TLR2 bridges innate and adaptive immunity, with agonists showing promise in vaccines and cancer therapy. In this study, we found natural product CaLGL-1, which functions as a “quiescent agonist” of TLR2, with its immunostimulatory potential masked by a labile acetal group. In an oxidative environment, CaLGL-1 is converted into potent TLR2 agonist. Inspired by this phenomenon, we rationally designed BXY-14, a derivative exhibiting cross-species TLR2 agonist activity. This compound demonstrates exceptional potency (THP-1 cells, EC50 = 2.2 nM; mBMDCs, EC50 = 1.8 nM), and functions as a superior vaccine adjuvant, eliciting stronger antibody responses than Diprovocim.
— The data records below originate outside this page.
(** * Calculus-Visualizer: sampling, viewport transform and path animation

    A shallow embedding of the numeric core of
    [src/app/page.tsx] (component [DerivativeVisualizer]) and of
    [src/components/derivative-graph.tsx] (component [DerivativeGraph]).

    Numbers.  A JavaScript number is modelled by [jsnum]: an exact rational
    or one of the three special values [+Infinity], [-Infinity], [NaN].
    Arithmetic on finite values is exact (no rounding, no overflow) and the
    zero has no sign; the special values follow IEEE-754 as JavaScript
    exposes them.  A statement that holds of the exact values only says so;
    where a statement turns on the rounding itself, the function concerned
    is given once more, in [Doubles], on the binary64 numbers of the
    kernel.

    Evaluation.  The expression evaluator of mathjs is an external
    capability.  It is a parameter [evaluator] of every definition that
    calls it: given the expression text and the value bound to [x] it
    returns a number or raises.  The component's own type annotation
    ([{ x: number; y: number; dy: number; tangent?: number }]) fixes the
    results to numbers.

    A result [undefined] (mathjs on an empty expression) is only ever
    consumed by arithmetic and by truthiness tests, where it behaves as
    [NaN]; it is represented by [NaN].

    Text.  A string is the sequence of the bytes of its UTF-8 encoding.

    Exceptions.  Code that can raise lives in the [outcome] monad;
    [try_catch] is the [try { } catch (e) { }] statement.

    State.  The [useState] and [useRef] cells of a component are a record;
    a handler is a function from the state of the render that created it
    (its closure) and the current state to the next state. *)

From Stdlib Require Import QArith Qround Qabs ZArith List Sorted String Ascii Bool Lia Lqa.
From Corelib Require PrimFloat.
Import ListNotations.

Set Implicit Arguments.

(* ================================================================== *)
(** ** JavaScript numbers *)

Module JS.

Inductive jsnum : Type :=
| Fin (q : Q)
| PInf
| NInf
| NaN.

Definition of_Z (z : Z) : jsnum := Fin (inject_Z z).
Definition of_nat (n : nat) : jsnum := of_Z (Z.of_nat n).

Definition Qis_zero (q : Q) : bool := (Qnum q =? 0)%Z.
Definition Qis_pos (q : Q) : bool := (0 <? Qnum q)%Z.
Definition Qis_neg (q : Q) : bool := (Qnum q <? 0)%Z.
Definition Qltb (a b : Q) : bool := negb (Qle_bool b a).

(** Unary minus. *)
Definition jneg (a : jsnum) : jsnum :=
  match a with
  | Fin q => Fin (- q)
  | PInf => NInf
  | NInf => PInf
  | NaN => NaN
  end.

(** [a + b]. *)
Definition jadd (a b : jsnum) : jsnum :=
  match a, b with
  | NaN, _ | _, NaN => NaN
  | Fin p, Fin q => Fin (p + q)
  | PInf, NInf | NInf, PInf => NaN
  | PInf, _ | _, PInf => PInf
  | NInf, _ | _, NInf => NInf
  end.

(** [a - b]. *)
Definition jsub (a b : jsnum) : jsnum := jadd a (jneg b).

(** An infinity of the sign of [q] times the sign [pos]; [0 * Infinity] is
    [NaN]. *)
Definition inf_signed (pos : bool) (q : Q) : jsnum :=
  if Qis_zero q then NaN
  else if Bool.eqb pos (Qis_pos q) then PInf else NInf.

(** [a * b]. *)
Definition jmul (a b : jsnum) : jsnum :=
  match a, b with
  | NaN, _ | _, NaN => NaN
  | Fin p, Fin q => Fin (p * q)
  | PInf, Fin q | Fin q, PInf => inf_signed true q
  | NInf, Fin q | Fin q, NInf => inf_signed false q
  | PInf, PInf | NInf, NInf => PInf
  | PInf, NInf | NInf, PInf => NInf
  end.

(** [a / b].  A finite non-zero value over zero is an infinity, [0 / 0] is
    [NaN], a finite value over an infinity is [0]. *)
Definition jdiv (a b : jsnum) : jsnum :=
  match a, b with
  | NaN, _ | _, NaN => NaN
  | Fin p, Fin q =>
      if Qis_zero q then
        (if Qis_zero p then NaN else if Qis_pos p then PInf else NInf)
      else Fin (p / q)
  | Fin _, (PInf | NInf) => Fin 0
  | (PInf | NInf), (PInf | NInf) => NaN
  | PInf, Fin q => if Qis_neg q then NInf else PInf
  | NInf, Fin q => if Qis_neg q then PInf else NInf
  end.

(** [a < b]; every comparison with [NaN] is false. *)
Definition jlt (a b : jsnum) : bool :=
  match a, b with
  | NaN, _ | _, NaN => false
  | Fin p, Fin q => Qltb p q
  | NInf, (Fin _ | PInf) => true
  | Fin _, PInf => true
  | _, _ => false
  end.

(** [a <= b]. *)
Definition jle (a b : jsnum) : bool :=
  match a, b with
  | NaN, _ | _, NaN => false
  | Fin p, Fin q => Qle_bool p q
  | NInf, _ => true
  | _, PInf => true
  | _, _ => false
  end.

Definition jgt (a b : jsnum) : bool := jlt b a.
Definition jge (a b : jsnum) : bool := jle b a.

(** [a === b] on numbers: [NaN] differs from itself. *)
Definition jeqb (a b : jsnum) : bool :=
  match a, b with
  | Fin p, Fin q => Qeq_bool p q
  | PInf, PInf | NInf, NInf => true
  | _, _ => false
  end.

(** The globals [isNaN] and [isFinite] on a number. *)
Definition isNaN (a : jsnum) : bool :=
  match a with NaN => true | _ => false end.

Definition isFinite (a : jsnum) : bool :=
  match a with Fin _ => true | _ => false end.

(** [Math.abs], [Math.floor], [Math.max], [Math.min]. *)
Definition Math_abs (a : jsnum) : jsnum :=
  match a with
  | Fin q => Fin (Qabs q)
  | PInf | NInf => PInf
  | NaN => NaN
  end.

Definition Math_floor (a : jsnum) : jsnum :=
  match a with
  | Fin q => of_Z (Qfloor q)
  | other => other
  end.

Definition Math_max (a b : jsnum) : jsnum :=
  match a, b with
  | NaN, _ | _, NaN => NaN
  | _, _ => if jlt a b then b else a
  end.

Definition Math_min (a b : jsnum) : jsnum :=
  match a, b with
  | NaN, _ | _, NaN => NaN
  | _, _ => if jlt b a then b else a
  end.

(** Truthiness of a number: [0] and [NaN] are falsy. *)
Definition truthy (a : jsnum) : bool :=
  match a with
  | Fin q => negb (Qis_zero q)
  | PInf | NInf => true
  | NaN => false
  end.

(** Equality of numbers up to the representation of the rational. *)
Definition same (a b : jsnum) : Prop :=
  match a, b with
  | Fin p, Fin q => p == q
  | PInf, PInf | NInf, NInf | NaN, NaN => True
  | _, _ => False
  end.

(** [a] is a real number: neither [NaN] nor an infinity. *)
Definition finite (a : jsnum) : Prop := exists q, a = Fin q.

End JS.

Export JS.

Declare Scope js_scope.
Delimit Scope js_scope with js.
Infix "+" := jadd : js_scope.
Infix "-" := jsub : js_scope.
Infix "*" := jmul : js_scope.
Infix "/" := jdiv : js_scope.
Notation "- a" := (jneg a) : js_scope.

(* ================================================================== *)
(** ** Exceptions *)

Inductive js_error : Type :=
| TypeError (msg : string)
| Error (msg : string).

(** [e.message]. *)
Definition message (e : js_error) : string :=
  match e with TypeError msg | Error msg => msg end.

Inductive outcome (A : Type) : Type :=
| Ret (a : A)
| Throw (e : js_error).

Arguments Ret {A} a.
Arguments Throw {A} e.

Definition bind {A B} (m : outcome A) (k : A -> outcome B) : outcome B :=
  match m with
  | Ret a => k a
  | Throw e => Throw e
  end.

Notation "x <- m ;; k" := (bind m (fun x => k))
  (at level 61, m at next level, right associativity).

(** [try { body } catch (e) { handler e }]. *)
Definition try_catch {A} (body : outcome A) (handler : js_error -> outcome A)
  : outcome A :=
  match body with
  | Ret a => Ret a
  | Throw e => handler e
  end.

(** A [for] loop over the index values [xs], threading the loop state and
    stopping at the first exception. *)
Fixpoint for_each {I S} (xs : list I) (body : I -> S -> outcome S) (s : S)
  : outcome S :=
  match xs with
  | [] => Ret s
  | i :: rest => s' <- body i s ;; for_each rest body s'
  end.

(** The index values of [for (let i = 0; i <= n; i++)]. *)
Definition upto (n : nat) : list nat := seq 0 (S n).

(** The evaluation capability [math.evaluate(expr, { x })]. *)
Definition evaluator : Type := string -> jsnum -> outcome jsnum.

(* ================================================================== *)
(** ** [src/app/page.tsx]: the [DerivativeVisualizer] component *)

Module Page.

Open Scope js_scope.

(** The rule tabs of the component. *)
Inductive tab : Type := trig | product | quotient | chain | custom.

Definition tab_eqb (a b : tab) : bool :=
  match a, b with
  | trig, trig | product, product | quotient, quotient
  | chain, chain | custom, custom => true
  | _, _ => false
  end.

Record PredefinedFunction : Type := mkPredefined {
  name : string;
  derivative : string
}.

Definition predefinedFunctions (t : tab) : list PredefinedFunction :=
  match t with
  | trig =>
      [ mkPredefined "sin(x)" "cos(x)";
        mkPredefined "cos(x)" "-sin(x)";
        mkPredefined "tan(x)" "sec(x)^2" ]
  | product =>
      [ mkPredefined "x * sin(x)" "sin(x) + x * cos(x)";
        mkPredefined "x^2 * cos(x)" "2 * x * cos(x) - x^2 * sin(x)";
        mkPredefined "e^x * x" "e^x * (x + 1)" ]
  | quotient =>
      [ mkPredefined "sin(x) / x" "(x * cos(x) - sin(x)) / x^2";
        mkPredefined "x / cos(x)" "(cos(x) - x * sin(x)) / cos(x)^2";
        mkPredefined "(x^2 + 1) / x" "(x^2 - 1) / x^2" ]
  | chain =>
      [ mkPredefined "sin(x^2)" "2 * x * cos(x^2)";
        mkPredefined "e^sin(x)" "cos(x) * e^sin(x)";
        mkPredefined "ln(cos(x))" "-tan(x)" ]
  | custom => [ mkPredefined "sin(x)" "cos(x)" ]
  end%string.

(** A point [{ x, y }] of a curve, in mathematical or in SVG coordinates. *)
Record Point : Type := mkPoint { x : jsnum; y : jsnum }.

(** The highlighted point [{ x, y, dy }]. *)
Record Highlight : Type := mkHighlight { hx : jsnum; hy : jsnum; hdy : jsnum }.

(** The text shown as the derivative: a formula, or the template
    [Numerical derivative at x=0: ${derValue.toFixed(4)}] kept as its
    number. *)
Inductive derived_text : Type :=
| DerivedExpr (s : string)
| DerivedNumeric (derValue : jsnum).

(** The [useState]/[useRef] cells of the component, grouped. *)
Record Inputs : Type := mkInputs {
  activeTab : tab;
  customFunction : string;
  viewRange : jsnum * jsnum
}.

Record ViewportState : Type := mkViewport {
  zoomLevel : jsnum;
  panOffset : Point;
  svgWidth : jsnum;
  svgHeight : jsnum
}.

Record Graph : Type := mkGraph {
  points : list Point;
  derivativePoints : list Point;
  derivedFunction : derived_text;
  errorMessage : string
}.
(** * @poppinss/defer: the in-memory defer queue

    A shallow embedding of [src/queue.ts] (classes [Deferred] and
    [DeferQueue]) and [src/types.ts], with the properties of the queue
    engine stated over it.

    Conventions of the embedding.

    - A method of [DeferQueue] is a function on the state [DeferQueue.t]:
      the fields of the object, the [Deferred] objects it allocated, and
      the chronological [trace] of the calls the engine made (hooks,
      [resolve] on a notifier, the worker invoking a task, ...).
    - The only asynchronous points of the source are the [await] in the
      worker and the promises handed out by [createNotifier].  A task is
      in flight between the moment the worker invokes it and the moment
      the awaited operation settles; that moment is the step
      [DeferQueue.settle].
    - Hooks are caller code.  They are identified by a reference and a
      call to a hook is recorded in the trace; a hook returns normally
      (what a throwing hook does to the engine is outside its contract).
    - The executor ([fastq]) is a dependency whose code is not part of
      the sources; [Module Fastq] models the contract the engine relies
      on. *)

From Stdlib Require Import ZArith Lia.
From stdpp Require Import base option list strings.

Set Warnings "-register-all".

(** ** JavaScript values

    The fragment of JavaScript values that travels through the queue:
    what a task returns, what it throws, and what the hooks receive.
    Numbers are integers and [NaN]; all the queue ever does with a value
    is test it ([if (error)]) and pass it on. *)
Module Js.

Inductive value : Type :=
| undefined
| null
| boolean (b : bool)
| number (n : Z)
| NaN
| str (s : string)
| Error (message : string)
| object (props : list (string * value)).

(** [ToBoolean]: the test performed by [if (error)]. *)
Definition truthy (v : value) : bool :=
  match v with
  | undefined | null | NaN => false
  | boolean b => b
  | number n => negb (n =? 0)%Z
  | str s => negb (String.eqb s "")
  | Error _ | object _ => true
  end.

End Js.

(** References to caller-supplied functions (hooks) and to [Deferred]
    objects, and the reference callers hold to the queue object. *)
Definition FnRef := nat.
Definition DeferredRef := nat.
Definition QueueRef := nat.

(** ** src/types.ts *)

(** What calling a task's operation and awaiting the result leads to:
    [cb()] (or [cb.run()]) returns a value or a promise fulfilled with
    it, throws, or returns a promise that rejects.  (A promise that never
    settles is a task for which the step [DeferQueue.settle] never
    happens.) *)
Inductive Operation : Type :=
| Returns (response : Js.value)
| Throws (error : Js.value)
| Rejects (reason : Js.value).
Additionally, in murine models, BXY-14 markedly downregulated intratumoral PD-L1 expression and demonstrated synergistic efficacy with the anti-PD-L1 monoclonal antibody atezolizumab, resulting in significantly prolonged overall survival. Together, this work establishes metabolically gated immunity and delivers a translational TLR2 agonist bridging bacterial metabolite chemistry with immunotherapy.